What NVIDIA DSX Is and Why AI Factories Need It
NVIDIA DSX is a full-stack AI factory platform that combines software, reference designs, simulation, and partner systems into one coordinated framework for designing, building, and operating large-scale AI infrastructure. Instead of treating chips, servers, facilities, and operations as separate projects, the NVIDIA DSX platform aligns them under a common architecture so infrastructure builders can move from planning to production faster. AI factories—data centers that produce tokens as AI “output”—must keep up with rising demand while staying within strict power and reliability limits. Point solutions for cooling, scheduling, or monitoring often create gaps and conflicting priorities. DSX addresses this by treating energy, chips, infrastructure, models, and applications as a five-layer stack that can be designed and tuned together. With this unified approach, operators can focus on increasing tokens per watt and reducing token cost, rather than stitching together disconnected tools.
Inside the NVIDIA DSX Platform: From Reference Designs to Simulation
The NVIDIA DSX platform gives infrastructure teams a shared blueprint for AI factory infrastructure from the earliest design stages. DSX Reference Design offers generation-specific, validated architectures that span compute, networking, storage, cluster layouts, and facilities such as power and cooling. This helps standardize how new AI factories are built and expanded. DSX Sim adds a high-fidelity simulation layer, so teams can model, validate, and optimize infrastructure decisions before any racks are installed. According to NVIDIA, “with the DSX platform, you can simulate the entire factory before you spend a dollar, validate performance before a single rack is installed and operate with the kind of reliability that production AI demands.” By simulating grid behavior, thermal dynamics, and workload performance, DSX reduces guesswork and shortens time to first production, all while aligning chips, systems, and facilities under one plan.

DSX OS: The Open, Modular DSX OS Software Layer
At the heart of the NVIDIA DSX platform is DSX OS software, an open source, modular stack built specifically for AI factory operations at scale. DSX OS focuses on lifecycle management, intelligent scheduling, runtime consistency, health automation, resiliency, multi-tenant operations, and platform services. These components are co-designed so data center hardware, facilities, and AI services can operate as one system instead of isolated domains. Because DSX OS is released as open source and derived from the software NVIDIA uses to run NVIDIA DGX Cloud, ecosystem partners can reuse proven building blocks instead of coding everything themselves, cutting months of custom work. DSX OS also standardizes communication across compute, networking, power, and cooling systems, making critical facility signals visible to AI infrastructure software. This shared software layer is what turns AI factory infrastructure into a manageable, programmable platform instead of a patchwork of tools.

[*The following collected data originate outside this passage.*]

(* ===== verification/RealMath.v ===== *)
(** * The real numbers as numbers of the engine

    The exact instance with the sine and cosine of analysis: what the float
    functions of core/matrix_transform.cpp stand for.  The engine computes in
    float, which approximates it. *)

From Stdlib Require Import Field_theory Rbase Rtrigo1.
From S2P Require Import Prelude VectorMath.

#[export] Instance R_number : Number R := {|
  nzero := 0%R; none := 1%R; nadd := Rplus; nsub := Rminus; nmul := Rmult; ndiv := Rdiv; nopp := Ropp;
  neqb := λ x y, if Req_dec_T x y then true else false;
  ngeb := λ x y, if Rge_dec x y then true else false |}.

#[export] Instance R_exact : ExactNumber R.
Proof.
  split.
  - destruct Rfield as [r ne d i]. split; [exact r|exact ne| |].
    + intros p q. cbn. unfold Rdiv. by rewrite Rmult_1_l.
    + intros p Hp. cbn. unfold Rdiv. rewrite Rmult_1_l. by apply i.
  - intros x y. cbn. destruct (Req_dec_T x y); naive_solver.
Qed.
(** The inputs implement the interface the renderers are proved against. *)
#[export] Instance input_laws `{BC : BuildConfig} : RendererInputLaws input.
Proof.
  split.
  - intros [i|i] j; simpl.
    + intros [= <-]. split; [done|]. split; [done|]. unfold detached. simpl. eauto.
    + unfold MeshDynamicInput_copy. destruct (tz_assert _); simpl; [|done].
      intros [= <-]. split; [done|]. split; [done|]. unfold detached. simpl. eauto.
  - intros [i|i] bs ixs [Hv Hi]; simpl in *; [by eexists; split|].
    unfold MeshDynamicInput_vertex_bytes, MeshDynamicInput_indices in *.
    destruct (vertex_data i) eqn:Ev; [done|]. destruct (index_data i) eqn:Ei; [done|].
    unfold MeshDynamicInput_copy. rewrite Ev, Ei. simpl. rewrite tz_assert_true. simpl.
    by eexists; split.
  - intros h h' [i|i] p bs Ha Hv Hs; [done|]. simpl in *.
    unfold MeshDynamicInput_set_vertex_data, memcpy. rewrite Hv. simpl. rewrite Hs. simpl.
    eexists. split; [done|]. unfold MeshDynamicInput_vertex_bytes in *. simpl.
    destruct (vertex_data i); [done|]. injection Hv as <-. by rewrite length_mesh_bytes.
  - intros h h' [i|i] p ixs Ha Hv Hs; [done|]. simpl in *.
    unfold MeshDynamicInput_set_index_data, memcpy. rewrite Hv. simpl. rewrite Hs. simpl.
    eexists. split; [done|]. unfold MeshDynamicInput_indices in *. simpl.
    destruct (index_data i); [done|]. injection Hv as <-. done.
  - intros h [i|i] p bs e Ha Hv Hs; [done|]. simpl in *.
    unfold MeshDynamicInput_set_vertex_data, memcpy. rewrite Hv. simpl. by rewrite Hs.
  - intros h [i|i] p ixs e Ha Hv Hs; [done|]. simpl in *.
    unfold MeshDynamicInput_set_index_data, memcpy. rewrite Hv. simpl. by rewrite Hs.
  - intros h [i|i] p h' j [E|E]; try done; simpl in E.
    all: by apply bind_Ok_inv in E as ([? ?] & _ & [= _ <-]).
Qed.
Lemma same_data_shape i j : same_data i j → same_shape i j.
Proof. intros (? & ? & Hv & Hi). unfold same_shape, vertex_count_bytes, index_count. by rewrite Hv, Hi. Qed.

(** Cloning the inputs of a builder, in either back end. *)
Lemma clone_inputs_spec (l : list I) :
  (∀ i, i ∈ l → ∃ bs ixs, detached i bs ixs) →
  ∃ ins, for_each (λ input inputs, i ← unique_clone input; Ok (inputs ++ [i])) l [] = Ok ins ∧ Forall2 same_data l ins.
Proof.
  intros Hd. apply (for_each_ind (λ d ins, Forall2 same_data d ins)); [constructor|].
  intros d i rest ins Hl HF.
  destruct (Hd i) as (bs & ixs & Hdet); [rewrite Hl; set_solver|].
  destruct (detached_clone i bs ixs Hdet) as (j & Ej & Hj).
  destruct (clone_detached i j Ej) as (Ha & Hf & _).
  rewrite Ej. simpl. eexists; split; [done|]. apply Forall2_app; [done|].
  constructor; [|constructor]. destruct Hdet, Hj. unfold same_data. split_and!; congruence.
Qed.

Lemma copy_inputs_spec (b : RendererBuilderOGL I R) :
  (∀ i, i ∈ b_inputs b → ∃ bs ixs, detached i bs ixs) →
  ∃ ins, copy_inputs b = Ok ins ∧ Forall2 same_data (b_inputs b) ins.
Proof. apply clone_inputs_spec. Qed.

Lemma Forall2_offset {A B} (P : A → B → Prop) f g l l' k :
  Forall2 P l l' → (∀ i j, P i j → f i = g j) → offset_of f l k = offset_of g l' k.
Proof.
  intros HF Hfg. unfold offset_of. revert k.
  induction HF as [|i j l l' Hij _ IH]; intros [|k]; simpl; try done. by rewrite IH, (Hfg i j).
Qed.

Lemma all_data_same acc g ins ins' :
  Forall2 same_data ins ins' → (∀ i j, same_data i j → g j = g i) →
  all_data acc g ins' = all_data acc g ins.
Proof.
  intros HF Hg. unfold all_data. induction HF as [|i j l l' Hij _ IH]; [done|]. simpl.
  rewrite IH. f_equal. unfold data_of. rewrite (Hg i j Hij). by destruct Hij as (-> & _).
Qed.

Lemma same_data_owned i j : same_data i j → owned_bytes j = owned_bytes i ∧ owned_indices j = owned_indices i.
Proof. intros (_ & _ & Hv & Hi). unfold owned_bytes, owned_indices. by rewrite Hv, Hi. Qed.

Lemma command_same_shape {J} `{IRendererInput J} ins (ins' : list J) k i (j : J) :
  Forall2 same_shape ins ins' → same_shape i j → command ins' k j = command ins k i.
Proof.
  intros HF Hij. unfold command. destruct Hij as (Ha & _ & _ & Hi). rewrite Hi, Ha. f_equal; f_equal; f_equal.
  - symmetry. eapply Forall2_offset; [exact HF|]. intros x y (Hx & _ & _ & Hxi).
    unfold count_of. by rewrite Hx, Hxi.
  - symmetry. eapply Forall2_offset; [exact HF|]. intros x y (Hx & Hf & Hv & _).
    unfold count_of, vertex_number. by rewrite Hx, Hf, Hv.
Qed.
Lemma ogl_session_render stride s r w window program : session stride s r w → shader r = Some program →
  ∃ w', watch (length (sc_blocks s)) (length (resource_textures r)) (render window r) w =
      Ok ((tt, Some (frame stride (pass_attachment r) (output r) program (resource_textures r) window s)), w') ∧
    session stride s r w'.
Proof.
  intros Hs Hp. set (nb := length (sc_blocks s)). set (nt := length (resource_textures r)).
  destruct (class_block stride s r w StaticFixed (sc_colour s) nb nt Hs) as (cs1 & M1 & X1).
  destruct (class_block stride s r w DynamicFixed (sc_colour s) nb nt Hs) as (cs2 & M2 & X2).
  pose proof (render_makes window r program cs1 cs2 Hp M1 M2) as Hm. rewrite (watch_makes nb nt _ _ w Hm).
  eexists. split; [|by apply session_calls]. do 3 f_equal. rewrite (se_colour _ _ _ _ Hs).
  pose proof (se_blocks _ _ _ _ Hs) as Hnb. fold nb in Hnb.
  destruct (run_setup (contents w) (sc_colour s) nb nt window r program) as (m & E & Hr).
  rewrite (run_app _ _ _ _ _ _ _ _ E).
  match goal with |- context [execute_all _ _ _ _ _ (m, ?seen)] => destruct (X1 _ _ _ _ seen Hr Hnb eq_refl) as (m1 & E1 & Hr1) end.
  rewrite (run_app _ _ _ _ _ _ _ _ E1).
  match goal with |- context [execute_all _ _ _ _ _ (m1, ?seen)] => destruct (X2 _ _ _ _ seen Hr1 Hnb eq_refl) as (m2 & E2 & _) end.
  rewrite E2.
  cbn. unfold frame. rewrite map_app, (session_blocks _ _ _ _ Hs). done.
Qed.

(** *** Draw lists *)

(** A computation that makes no recorded call and keeps the clear colour. *)
Definition silent {A} (m : ST world A) : Prop := ∀ w a w', m w = Ok (a, w') →
  w_calls w' = w_calls w ∧ glGetClearColor (w_gl w') = glGetClearColor (w_gl w).

Lemma unwatched_ret {A} (a : A) : silent (mret a).
Proof. by intros w x w' [= <- <-]. Qed.

Lemma unwatched_lift {A} (m : res A) : silent (lift m).
Proof. by intros w x w' [_ ->]%lift_inv. Qed.

Lemma unwatched_bind {A B} (m : ST world A) (k : A → ST world B) : silent m → (∀ a, silent (k a)) → silent (m ≫= k).
Proof.
  intros Hm Hk w b w' (a & w1 & E1 & E2)%st_bind_inv.
  destruct (Hk _ _ _ _ E2) as [-> ->]. by destruct (Hm _ _ _ E1) as [-> ->].
Qed.

Lemma silent_memory f : (∀ x, glGetClearColor (snd (f x)) = glGetClearColor (snd x)) → silent (gl_memory f).
Proof.
  intros Hf w a w'. unfold gl_memory. specialize (Hf (w_heap w, w_gl w)). destruct (f _) as [h g].
  by intros [= <- <-].
Qed.

Lemma silent_write b d : silent (Buffer_write b d).
Proof.
  unfold Buffer_write. destruct (mapped_ptr b) as [p|].
  - intros w a w'. unfold on_heap. destruct (h' ← memcpy _ _ _; Ok (h', ())) as [[h x]|]; [|done]. by intros [= <- <-].
  - apply silent_memory. intros [h g]. apply buffer_sub_data_colour.
Qed.

Lemma silent_destroy b : silent (Buffer_destroy b).
Proof. apply silent_memory. intros x. apply delete_buffers_colour. Qed.

Lemma silent_create : silent (gl_create glCreateBuffers).
Proof.
  intros w a w'. unfold gl_create. pose proof (create_buffers_colour (w_gl w)) as H.
  destruct (glCreateBuffers (w_gl w)) as [g n]. by intros [= <- <-].
Qed.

Maximizing Tokens per Watt: DSX MaxLPS, Flex, and Exchange
Power is often the hard limit for AI factory infrastructure, so the NVIDIA DSX platform includes components focused on energy-aware operations. DSX MaxLPS is a suite of technologies that aims to maximize token performance per megawatt within a fixed power budget. It combines 45-degrees-Celsius liquid cooling with in-rack optimizations to improve performance per watt, allowing operators to run up to 40% more GPUs at their most energy-efficient point with minimal workload impact. DSX Flex connects AI factories to power-grid services, so workloads can respond to events such as load shedding, demand response, and pricing changes. DSX Exchange provides an MQTT-based IT/OT hub that links facility-level signals like grid events and thermal data to the software stack. Together, these tools help operators turn available power into higher AI output and make energy a first-class part of the AI factory strategy.
From Point Solutions to Full-Stack AI Factory Infrastructure
Traditional AI infrastructure often evolves as a collection of point solutions: one tool for cluster management, another for cooling, separate systems for power monitoring, and multiple vendor consoles. This fragmentation makes it difficult to coordinate upgrades, respond to faults, or scale to gigawatt-level AI factory infrastructure. The NVIDIA DSX platform takes a full-stack AI platform approach instead. It weaves together DSX OS software, DSX Reference Design, DSX Sim, MaxLPS, Flex, and Exchange into a single architecture that covers compute, networking, storage, facilities, power, cooling, controls, simulation, and operations. DSX OS then adds health automation, fleet-wide visibility, and automated remediation to reduce reliance on reactive alerts. The result is a platform where chips, systems, facilities, and AI services can be tuned together for faster time to revenue, higher efficiency, and better reliability—rather than managed as separate islands of technology.